Skipton’s Anne Buckley, a lecturer in German and Translation Studies with the University of Leeds, provides here a detailed insight into the German prisoners held at Raikeswood Camp including the men’s occupations, home towns and injuries.

Lovers of statistics will appreciate this fascinating delve into the men who were imprisoned in Skipton in WW1.

USING the records of the International Red Cross, it has been possible to identify 916 of the Germans who were incarcerated in the camp in Skipton during its existence from January 1918 until October 1919.

We believe that this represents at least 99 percent of the total number.

As Skipton was an officers’ camp the vast majority of these men were officers, but there were also enlisted men and NCOs who acted as orderlies to the officers.

The peak occupancy was approximately 550 officers and 120 men.

The men came from various different branches of the military. While the majority were from the Army there were also some naval personnel including 14 U-boat officers, of whom seven were commanders.

These included Ralph Wenninger, who was one of the most successful U-boat captains of the First World War.

There were at least 26 airmen, including flying ace Joachim von Bertrab.

Of the 916 men, 592 were reservists who had a wide range of different careers in civilian life.

The International Red Cross only started recording the men’s occupations in June 1918 so we only have this information for the final 221 men to arrive at the camp.

Of these, there were 34 teachers, 23 businessmen, 10 farmers and eight bank workers including one manager.

There were five fully-qualified doctors and four in training, three gardeners, three barbers and three engineers.

Other occupations included accountant, baker, judge, chemist, dentist, butcher, plumber, waiter, tailor, shoemaker, locksmith, wheelwright, customs official, architect and pharmacist.

There were 17 students and 14 of the men were still at school.

One of the teachers was Willy Cossmann who, along with Fritz Sachsse, compiled diary entries and accounts written by the prisoners into a book, Kriegsgefangen in Skipton, which was published in Munich in 1920.

Cossmann also set up a sixth form in the camp for the younger officers who had not been able to complete their schooling before the war.

Exams were set and taken in the camp and the students were awarded their qualifications by the Prussian Ministry of Education.

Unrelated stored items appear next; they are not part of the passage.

(* ===== verification/RustStr.v ===== *)
(** * Strings of the source language

    UTF-8 validation ([str::from_utf8], [String::from_utf8_lossy]) and the
    [str] methods the source uses, on the UTF-8 bytes of the string. *)

From S2P Require Import Prelude RustInt.

(** ** UTF-8 *)

Definition byte_in (lo hi : Z) (b : byte) : bool := in_range lo hi (u8 b).

(** The allowed range of the second byte after a lead byte, and the number
    of bytes of the sequence; [None] for a byte that cannot lead one. *)
Definition utf8_lead (b : byte) : option (nat * (Z * Z)) :=
  let z := u8 b in
  if in_range 0xC2 0xDF z then Some (2%nat, (0x80, 0xBF))
  else if z =? 0xE0 then Some (3%nat, (0xA0, 0xBF))
  else if z =? 0xED then Some (3%nat, (0x80, 0x9F))
  else if in_range 0xE1 0xEF z then Some (3%nat, (0x80, 0xBF))
  else if z =? 0xF0 then Some (4%nat, (0x90, 0xBF))
  else if in_range 0xF1 0xF3 z then Some (4%nat, (0x80, 0xBF))
  else if z =? 0xF4 then Some (4%nat, (0x80, 0x8F))
  else None.

(** How many of the following bytes continue the sequence. *)
Definition utf8_tail (n : nat) (lo hi : Z) (l : bytes) : nat :=
  match l with
  | b1 :: l1 =>
      if byte_in lo hi b1 then
        match n, l1 with
        | S (S (S _)), b2 :: l2 =>
            if byte_in 0x80 0xBF b2 then
              match n, l2 with
              | S (S (S (S _))), b3 :: _ => if byte_in 0x80 0xBF b3 then 3%nat else 2%nat
              | _, _ => 2%nat
              end
            else 1%nat
        | _, _ => 1%nat
        end
      else 0%nat
  | [] => 0%nat
  end.

(** One step of the decoder at a non-empty input: whether the bytes at the
    front form a character, and how many bytes the character (or the
    maximal ill-formed prefix) takes. *)
Definition utf8_step (b : byte) (l : bytes) : bool * nat :=
  if u8 b <? 0x80 then (true, 1%nat)
  else match utf8_lead b with
       | None => (false, 1%nat)
       | Some (n, (lo, hi)) =>
           let k := S (utf8_tail n lo hi l) in
           (bool_decide (k = n), k)
       end.

(** The input cut into characters and maximal ill-formed prefixes. Every
    step takes at least one byte, so the length of the input is enough fuel. *)
Fixpoint utf8_chunks_fuel (fuel : nat) (l : bytes) : list (bool * bytes) :=
  match fuel, l with
  | S fuel', b :: l' =>
      let '(ok, k) := utf8_step b l' in
      (ok, take k l) :: utf8_chunks_fuel fuel' (drop k l)
  | _, _ => []
  end.
Definition utf8_chunks (l : bytes) : list (bool * bytes) :=
  utf8_chunks_fuel (length l) l.

Definition utf8_valid (l : bytes) : bool := forallb fst (utf8_chunks l).

(** [core::str::from_utf8] and [String::from_utf8]. *)
Definition from_utf8 (l : bytes) : option bytes := if utf8_valid l then Some l else None.

(** [String::from_utf8_lossy]: every ill-formed prefix becomes U+FFFD. *)
Definition replacement_char : bytes := [xef; xbf; xbd]%byte.
Definition from_utf8_lossy (l : bytes) : bytes :=
  concat (map (λ c : bool * bytes, if c.1 then c.2 else replacement_char) (utf8_chunks l)).

(** ** [str] methods *)

(** The number of bytes of the [White_Space] character at the front (0 when
    there is none), and the same reading the reversed string. *)
Definition ws_front (l : bytes) : nat :=
  match l with
  | [] => 0%nat
  | a :: l1 =>
      if byte_in 0x09 0x0D a || (u8 a =? 0x20) then 1%nat
      else match l1 with
           | [] => 0%nat
           | b :: l2 =>
               if (u8 a =? 0xC2) && ((u8 b =? 0x85) || (u8 b =? 0xA0)) then 2%nat
               else match l2 with
                    | [] => 0%nat
                    | c :: _ =>
                        if ((u8 a =? 0xE1) && (u8 b =? 0x9A) && (u8 c =? 0x80))
                           || ((u8 a =? 0xE2) && (u8 b =? 0x80)
                               && (byte_in 0x80 0x8A c || (u8 c =? 0xA8)
                                   || (u8 c =? 0xA9) || (u8 c =? 0xAF)))
                           || ((u8 a =? 0xE2) && (u8 b =? 0x81) && (u8 c =? 0x9F))
                           || ((u8 a =? 0xE3) && (u8 b =? 0x80) && (u8 c =? 0x80))
                        then 3%nat else 0%nat
                    end
           end
  end.
Definition ws_back (r : bytes) : nat :=
  match r with
  | [] => 0%nat
  | _ => if (0 <? ws_front (take 1 r))%nat then 1%nat
         else if (ws_front (rev (take 2 r)) =? 2)%nat then 2%nat
         else if (ws_front (rev (take 3 r)) =? 3)%nat then 3%nat else 0%nat
  end.

Fixpoint strip_fuel (ws : bytes → nat) (fuel : nat) (l : bytes) : bytes :=
  match fuel, ws l with
  | S fuel', S k => strip_fuel ws fuel' (drop (S k) l)
  | _, _ => l
  end.
Definition trim_start (s : bytes) : bytes := strip_fuel ws_front (length s) s.
Definition trim_end (s : bytes) : bytes := rev (strip_fuel ws_back (length s) (rev s)).
(** [str::trim]. *)
Definition trim (s : bytes) : bytes := trim_end (trim_start s).

(** [str::strip_prefix]. *)
Definition strip_prefix (p s : bytes) : option bytes :=
  if starts_with p s then Some (drop (length p) s) else None.

(** [str::contains] on a string pattern. *)
Fixpoint str_contains (needle s : bytes) : bool :=
  starts_with needle s ||
  match s with [] => false | _ :: s' => str_contains needle s' end.

(** [str::eq_ignore_ascii_case]. *)
Definition to_ascii_lowercase (b : byte) : byte :=
  if byte_in 65 90 b then byte_of_Z (u8 b + 32) else b.
Definition eq_ignore_ascii_case (s t : bytes) : bool :=
  bool_decide (map to_ascii_lowercase s = map to_ascii_lowercase t).

(** ** Lemmas *)

Definition is_ascii (l : bytes) : bool := forallb (λ b, u8 b <? 0x80) l.

Lemma utf8_chunks_fuel_ascii fuel l :
  (length l ≤ fuel)%nat → is_ascii l = true →
  utf8_chunks_fuel fuel l = map (λ b, (true, [b])) l.
Proof.
  revert l. induction fuel as [|fuel IH]; intros [|b l] Hlen Ha;
    simpl in *; [done|lia|done|].
  apply andb_true_iff in Ha as [Hb Hl].
  unfold utf8_step. rewrite Hb. simpl. f_equal.
  rewrite drop_0. apply IH; [lia|done].
Qed.

(** ASCII is UTF-8: the documented alphabet of the feed always decodes. *)
Lemma utf8_valid_ascii l : is_ascii l = true → utf8_valid l = true.
Proof.
  intros Ha. unfold utf8_valid, utf8_chunks.
  rewrite utf8_chunks_fuel_ascii by done.
  clear Ha. by induction l.
Qed.

Lemma concat_utf8_chunks_fuel fuel l :
  (length l ≤ fuel)%nat → concat (map snd (utf8_chunks_fuel fuel l)) = l.
Proof.
  revert l. induction fuel as [|fuel IH]; intros [|b l] Hlen; [done|simpl in *; lia|done|].
  cbn [utf8_chunks_fuel].
  destruct (utf8_step b l) as [ok k] eqn:Hk.
  assert (∃ k', k = S k') as [k' ->].
  { unfold utf8_step in Hk. repeat split_match; eauto. }
  simpl map. simpl concat. rewrite IH.
  - simpl. by rewrite take_drop.
  - simpl in *. rewrite length_drop. lia.
Qed.

(** A well-formed string is unchanged by the lossy decoder. *)
Lemma from_utf8_lossy_valid l : utf8_valid l = true → from_utf8_lossy l = l.
Proof.
  intros Hv. transitivity (concat (map snd (utf8_chunks l))).
  2: { by apply concat_utf8_chunks_fuel. }
  unfold from_utf8_lossy, utf8_valid in *. f_equal.
  induction (utf8_chunks l) as [|[ok c] cs IH]; [done|].
  simpl in *. apply andb_true_iff in Hv as [Hok Hcs]. rewrite Hok, IH by done. done.
Qed.

Lemma from_utf8_Some l s : from_utf8 l = Some s ↔ s = l ∧ utf8_valid l = true.
Proof. unfold from_utf8. destruct (utf8_valid l); naive_solver. Qed.

Lemma strip_prefix_Some p s r : strip_prefix p s = Some r ↔ s = p ++ r.
Proof.
  unfold strip_prefix. destruct (starts_with p s) eqn:E.
  - apply starts_with_spec in E as [k ->]. rewrite drop_app_length. split; [naive_solver|].
    intros H%app_inv_head. by subst.
  - split; [done|]. intros ->. exfalso.
    assert (starts_with p (p ++ r) = true); [|congruence].
    apply starts_with_spec. by exists r.
Qed.

(** No whitespace at either end: [trim] is the identity. *)
Lemma trim_no_ws s : ws_front s = O → ws_back (rev s) = O → trim s = s.
Proof.
  intros Hf Hb. unfold trim, trim_start, trim_end.
  assert (∀ ws n l, ws l = O → strip_fuel ws n l = l) as Hstrip.
  { intros ws [|n] l Hl; simpl; by rewrite ?Hl. }
  rewrite (Hstrip _ _ _ Hf), (Hstrip _ _ _ Hb). apply rev_involutive.
Qed.

Example utf8_chunks_ex :
  utf8_chunks (bs "a") = [(true, bs "a")] ∧
  utf8_valid [xc3; xa7]%byte = true ∧ utf8_valid [xed; xa0; x80]%byte = false ∧
  from_utf8_lossy [x41; xff; x42]%byte = [x41; xef; xbf; xbd; x42]%byte ∧
  trim (bs "  a b ") = bs "a b".
Proof. by vm_compute. Qed.
(* ===== verification/ClientError.v ===== *)
(** * Errors of the client ([cedro-client/src/error.rs]) *)

From S2P Require Import Prelude RustIo.

Module HandshakeStep.
Inductive t : Type :=
  | AwaitWelcome
  | SendSoftwareKey
  | AwaitUsernamePrompt
  | SendUsername
  | AwaitPasswordPrompt
  | SendPassword
  | AwaitConnected.

(** The [Display] of a step. *)
Definition display (s : t) : string :=
  match s with
  | AwaitWelcome => "awaiting welcome"
  | SendSoftwareKey => "sending software key"
  | AwaitUsernamePrompt => "awaiting username prompt"
  | SendUsername => "sending username"
  | AwaitPasswordPrompt => "awaiting password prompt"
  | SendPassword => "sending password"
  | AwaitConnected => "awaiting 'You are connected'"
  end.
End HandshakeStep.

Module ClientError.
Inductive t : Type :=
  | Io (e : IoError.t)
  | Handshake (step : HandshakeStep.t) (reason : string)
  | HandshakeTimeout (step : HandshakeStep.t) (waited : Z)
  | UnexpectedEof
  | ReaderAlreadyStarted
  | BufferPressurePanic (pending_bytes pct : Z)
  | InvalidConfig (reason : string)
  | CommandWrite (e : IoError.t).
End ClientError.
(* ===== verification/Frame.v ===== *)
(** * Framing layer ([cedro-protocol/src/frame.rs])

    [FrameSplitter] turns the byte stream of the socket into frames. The
    specification is [split_frames], the reading of a byte sequence as
    terminated frames and an unterminated rest, and [encode_frames], its
    inverse. *)

From S2P Require Import Prelude Externs.

Module FrameKind.
Inductive t : Type :=
  | Bang
  | Newline.

#[global] Instance t_eq_dec : EqDecision t.
Proof. solve_decision. Defined.
End FrameKind.

Definition newline : byte := x0a.
Definition bang : byte := "!"%byte.

Module FrameSplitter.

(** The [BytesMut] by its contents; its capacity has no observable effect. *)
Record t : Type := mk { buf : bytes }.

Definition with_capacity (cap : Z) : t := mk [].
Definition default : t := with_capacity (8 * 1024 * 1024).
Definition reserve (additional : Z) (s : t) : t := s.
Definition extend_from_slice (s : t) (src : bytes) : t := mk (buf s ++ src).
Definition pending (s : t) : nat := length (buf s).
(** [Buf::advance] panics ([None]) past the end. *)
Definition advance (s : t) (n : nat) : option t :=
  if (n <=? length (buf s))%nat then Some (mk (drop n (buf s))) else None.

Section ops.
Context `{Memchr}.

Definition next_frame (s : t) : option (FrameKind.t * bytes) * t :=
  if bool_decide (buf s = []) then (None, s)
  else match memchr2 newline bang (buf s) with
       | None => (None, s)
       | Some idx =>
           let kind := if bool_decide (buf s !! idx = Some bang)
                       then FrameKind.Bang else FrameKind.Newline in
           let frame := take (idx + 1) (buf s) in
           let rest := drop (idx + 1) (buf s) in
           (Some (kind, take idx frame), mk rest)
       end.

(** The [while let] loop of [drain]; every frame removes at least its
    terminator, so the length of the buffer is enough fuel. *)
Fixpoint drain_fuel (fuel : nat) (s : t) : list (FrameKind.t * bytes) * t :=
  match fuel with
  | O => ([], s)
  | S fuel' =>
      match next_frame s with
      | (None, s') => ([], s')
      | (Some f, s') => let '(fs, s'') := drain_fuel fuel' s' in (f :: fs, s'')
      end
  end.
Definition drain (s : t) : list (FrameKind.t * bytes) * t :=
  drain_fuel (S (pending s)) s.

(** The reader's use: append a chunk of the stream, drain, repeat. *)
Fixpoint feed (s : t) (chunks : list bytes) : list (FrameKind.t * bytes) * t :=
  match chunks with
  | [] => ([], s)
  | c :: cs =>
      let '(fs, s') := drain (extend_from_slice s c) in
      let '(fs', s'') := feed s' cs in (fs ++ fs', s'')
  end.
End ops.

End FrameSplitter.

(** ** Specification *)

Definition is_terminator (c : byte) : bool := bool_decide (c = newline ∨ c = bang).
Definition kind_of (c : byte) : FrameKind.t :=
  if bool_decide (c = bang) then FrameKind.Bang else FrameKind.Newline.
Definition terminator (k : FrameKind.t) : byte :=
  match k with FrameKind.Bang => bang | FrameKind.Newline => newline end.

Fixpoint split_frames (l : bytes) : list (FrameKind.t * bytes) * bytes :=
  match l with
  | [] => ([], [])
  | c :: l' =>
      let '(fs, rest) := split_frames l' in
      if is_terminator c then ((kind_of c, []) :: fs, rest)
      else match fs with
           | [] => ([], c :: rest)
           | (k, f) :: fs' => ((k, c :: f) :: fs', rest)
           end
  end.

Definition encode_frames (fs : list (FrameKind.t * bytes)) : bytes :=
  concat (map (λ f : FrameKind.t * bytes, f.2 ++ [terminator f.1]) fs).

(** A payload without terminator bytes. *)
Definition clean (l : bytes) : Prop := Forall (λ c, is_terminator c = false) l.

Lemma is_terminator_false c : is_terminator c = false ↔ c ≠ newline ∧ c ≠ bang.
Proof. unfold is_terminator. rewrite bool_decide_eq_false. naive_solver. Qed.

Lemma is_terminator_terminator k : is_terminator (terminator k) = true.
Proof. by destruct k. Qed.

Lemma kind_of_terminator k : kind_of (terminator k) = k.
Proof. by destruct k. Qed.

Lemma terminator_kind_of c : is_terminator c = true → terminator (kind_of c) = c.
Proof.
  unfold is_terminator, kind_of. rewrite bool_decide_eq_true.
  intros [->| ->]; by case_bool_decide.
Qed.

Lemma clean_not_elem l : clean l ↔ newline ∉ l ∧ bang ∉ l.
Proof.
  unfold clean. induction l as [|c l IH].
  - split; [|by constructor]. intros _. split; apply not_elem_of_nil.
  - rewrite Forall_cons, !not_elem_of_cons, is_terminator_false, IH. naive_solver.
Qed.

Lemma split_frames_clean l : clean l → split_frames l = ([], l).
Proof.
  induction 1 as [|c l Hc Hl IH]; [done|]. simpl. by rewrite IH, Hc.
Qed.

Lemma split_frames_app_frame t c l :
  clean t → is_terminator c = true →
  split_frames (t ++ c :: l) = ((kind_of c, t) :: (split_frames l).1, (split_frames l).2).
Proof.
  intros Ht Hc. induction Ht as [|x t Hx Ht IH]; simpl.
  - rewrite Hc. by destruct (split_frames l).
  - by rewrite IH, Hx.
Qed.

Lemma split_frames_encode fs rest :
  Forall (λ f, clean f.2) fs → clean rest →
  split_frames (encode_frames fs ++ rest) = (fs, rest).
Proof.
  intros Hfs Hrest. induction Hfs as [|[k f] fs Hf Hfs IH]; simpl in *.
  - by apply split_frames_clean.
  - unfold encode_frames in *. simpl. rewrite <-!(assoc_L (++)). simpl.
    rewrite split_frames_app_frame by (done || apply is_terminator_terminator).
    by rewrite IH, kind_of_terminator.
Qed.

(** [split_frames] inverts [encode_frames] on every input. *)
Lemma split_frames_sound l :
  l = encode_frames (split_frames l).1 ++ (split_frames l).2 ∧
  Forall (λ f, clean f.2) (split_frames l).1 ∧ clean (split_frames l).2.
Proof.
  induction l as [|c l IH]; [by repeat constructor|].
  destruct (split_frames l) as [fs rest] eqn:E. simpl in *. rewrite E.
  destruct IH as (IHl & IHf & IHr).
  destruct (is_terminator c) eqn:Hc; simpl.
  - split_and!; [|repeat constructor; done|done].
    unfold encode_frames in *. simpl. by rewrite terminator_kind_of, <-IHl.
  - destruct fs as [|[k f] fs]; simpl in *.
    + split_and!; [by rewrite IHl|done|]. by constructor.
    + apply Forall_cons in IHf as [Hf Hfs]. split_and!; [|repeat constructor; done|done].
      unfold encode_frames in *. simpl. by rewrite IHl.
Qed.

(** More input after a drain: frames found so far are final. *)
Lemma split_frames_app l1 l2 :
  split_frames (l1 ++ l2) =
    ((split_frames l1).1 ++ (split_frames ((split_frames l1).2 ++ l2)).1,
     (split_frames ((split_frames l1).2 ++ l2)).2).
Proof.
  destruct (split_frames_sound l1) as (Hl1 & Hf1 & Hr1).
  destruct (split_frames l1) as [fs rest]. simpl in *. subst l1.
  destruct (split_frames_sound (rest ++ l2)) as (Hl2 & Hf2 & Hr2).
  destruct (split_frames (rest ++ l2)) as [fs2 rest2]. simpl in *.
  rewrite <-(assoc_L (++)), Hl2, (assoc_L (++)).
  replace (encode_frames fs ++ encode_frames fs2) with (encode_frames (fs ++ fs2)).
  - apply split_frames_encode; [by apply Forall_app|done].
  - unfold encode_frames. by rewrite map_app, concat_app.
Qed.

(** ** Correctness of the splitter *)

Section correctness.
Context `{MemchrSpec}.
Import FrameSplitter.

Lemma next_frame_spec s :
  match next_frame s with
  | (None, s') => s' = s ∧ clean (buf s)
  | (Some (k, f), s') => buf s = f ++ terminator k :: buf s' ∧ clean f
  end.
Proof.
  destruct s as [b]. unfold next_frame. simpl.
  case_bool_decide as Hb; [subst; split; [done|constructor]|].
  destruct (memchr2 newline bang b) as [i|] eqn:Hm.
  - apply memchr2_Some_split in Hm as (t & x & r & -> & Hx & Hn & Hbg & Hlen).
    subst i. simpl.
    rewrite take_take, Nat.min_l, take_app_length by lia.
    replace (length t + 1)%nat with (S (length t)) by lia.
    replace (drop (S (length t)) (t ++ x :: r)) with r.
    2: { rewrite drop_app, drop_ge by lia.
         by replace (S (length t) - length t)%nat with 1%nat by lia. }
    rewrite list_lookup_middle by done. split; [|by apply clean_not_elem].
    destruct Hx as [->| ->]; by case_bool_decide.
  - apply memchr2_None in Hm as [??]. split; [done|]. by apply clean_not_elem.
Qed.

Lemma drain_fuel_spec fuel s :
  (pending s < fuel)%nat →
  drain_fuel fuel s = ((split_frames (buf s)).1, mk (split_frames (buf s)).2).
Proof.
  revert s. induction fuel as [|fuel IH]; intros s Hf; [lia|]. simpl.
  pose proof (next_frame_spec s) as Hs.
  destruct (next_frame s) as [[[k f]|] s'].
  - destruct Hs as [Hbuf Hclean]. unfold pending in *.
    rewrite IH by (rewrite Hbuf, length_app in Hf; simpl in Hf; lia).
    rewrite Hbuf, split_frames_app_frame, kind_of_terminator
      by (done || apply is_terminator_terminator). done.
  - destruct Hs as [-> Hclean]. rewrite split_frames_clean by done. by destruct s.
Qed.

Lemma drain_spec s : drain s = ((split_frames (buf s)).1, mk (split_frames (buf s)).2).
Proof. apply drain_fuel_spec. lia. Qed.

Lemma feed_spec s chunks :
  clean (buf s) →
  feed s chunks =
    ((split_frames (buf s ++ concat chunks)).1,
     mk (split_frames (buf s ++ concat chunks)).2).
Proof.
  revert s. induction chunks as [|c cs IH]; intros s Hs; simpl.
  - rewrite app_nil_r, split_frames_clean by done. by destruct s.
  - rewrite drain_spec. unfold extend_from_slice. simpl.
    rewrite IH by apply split_frames_sound. simpl.
    by rewrite (assoc_L (++)), (split_frames_app (buf s ++ c)).
Qed.

(** (C5) The frames the reader sees do not depend on how the stream was cut
    into reads: feeding a fresh splitter any sequence of chunks yields the
    frames of the concatenated stream, in order, and leaves exactly its
    unterminated rest buffered. *)
Theorem splitter_chunking_independent (chunks : list bytes) :
  feed FrameSplitter.default chunks =
    ((split_frames (concat chunks)).1, mk (split_frames (concat chunks)).2).
Proof. apply feed_spec. constructor. Qed.

(** Draining is exact: the frames returned and the rest left pending are
    the one decomposition of the buffer into terminator-free payloads, each
    followed by the terminator of its kind, and a terminator-free rest. No
    byte is lost, invented or moved between frames. *)
Theorem splitter_drain_exact (s : FrameSplitter.t) fs rest :
  drain s = (fs, mk rest) ↔
    buf s = encode_frames fs ++ rest ∧ Forall (λ f, clean f.2) fs ∧ clean rest.
Proof.
  rewrite drain_spec. split.
  - intros [= <- <-]. apply split_frames_sound.
  - intros (-> & Hf & Hr). by rewrite split_frames_encode.
Qed.
End correctness.

Lemma splitter_chunking_independent_witness :
  @FrameSplitter.feed memchr_reference FrameSplitter.default
    [bs "T:PETR4:1017"; bs "58:2:59.95!GTC:2017"; bs "0308145946" ++ [newline]] =
    ([(FrameKind.Bang, bs "T:PETR4:101758:2:59.95");
      (FrameKind.Newline, bs "GTC:20170308145946")], FrameSplitter.mk []).
Proof.
  rewrite (@splitter_chunking_independent memchr_reference memchr_reference_spec).
  vm_compute. reflexivity.
Defined.

Lemma splitter_drain_exact_witness :
  @FrameSplitter.drain memchr_reference
    (FrameSplitter.mk (newline :: bs "A!B" ++ [newline] ++ bs "C")) =
    ([(FrameKind.Newline, []); (FrameKind.Bang, bs "A"); (FrameKind.Newline, bs "B")],
     FrameSplitter.mk (bs "C")).
Proof.
  apply (@splitter_drain_exact memchr_reference memchr_reference_spec).
  split; [vm_compute; reflexivity|].
  split; repeat (constructor; [vm_compute; repeat constructor|]); constructor.
Defined.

The German prisoners came from all over the German Empire.

The state of Bavaria and the Prussian provinces of Brandenburg and the Rhine were home to the greatest number of Skipton prisoners: 79, 106 and 81 respectively. Seventy of the men lived in the Berlin area, and 26 in Hamburg.

Local identity was important to the men and they formed regional societies in the camp and organised entertainment evenings with traditional music and dancing.

A further and much more serious consequence of this regional spread arose after the war, when Germany lost 13 per cent of its land and 10 per cent of its population following the Treaty of Versailles.

This meant that some of the Skipton prisoners returned home to areas that were no longer part of the German Empire or areas that were transferred to other countries shortly afterwards following plebiscites.

These areas included Alsace-Lorraine, which was returned to France, Northern Schleswig, which became Danish, Malmedy, which was given to Belgium and most of West Prussia, which went to Poland.

In the book written by the German prisoners (Kriegsgefangen in Skipton) there are only a small number of references to their battlefield injuries.

However, analysis of the International Red Cross records shows that, of the 916 Skipton prisoners identified, 322 (35 per cent) of them had injuries at the time of capture and 18 (2 per cent) of them were sick.

Of the 322 prisoners with injuries, 249 (77 per cent) had sustained gunshot wounds – this represents over a quarter (27 per cent) of the prisoners.

There were five men with amputations (a leg, an arm, a hand and two with finger loss.

Twenty men had fractures, 12 of the leg or foot, six of the arm or wrist and 2 of the jaw.

Some men had multiple injuries, one of whom had suffered a compound fracture of the skull in addition to fractures of the tibia and femur.

One of the most seriously injured men was Otto von Kühlewein.

He was captured on the Western Front on April 13, 1918 with gunshot wounds to his side, neck and left arm, which had to be amputated.

After four months in hospital in Dartford he arrived in Skipton on August 16, 1918.

He was taken to Brocton Military hospital on October 17 and repatriated six days later, but died within three weeks aged 29.

The work to obtain data from the International Red Cross records was carried out by Anne Buckley’s partner Triss Kenny and verified by University of Leeds History students Alice Craft and Joe Everitt.

Joe, of West Burton, in Bishopdale, focused on the men’s home towns and produced the map.

An English translation of the book written by the German prisoners (Kriegsgefangen in Skipton) has been painstakingly produced by staff and students from the University of Leeds and edited by Anne Buckley.

It is scheduled to be published by Pen & Sword in February 2021.

Notes and sketches for the original book were written down and smuggled out of camp when the prisoners were released and make into a fascinating diary.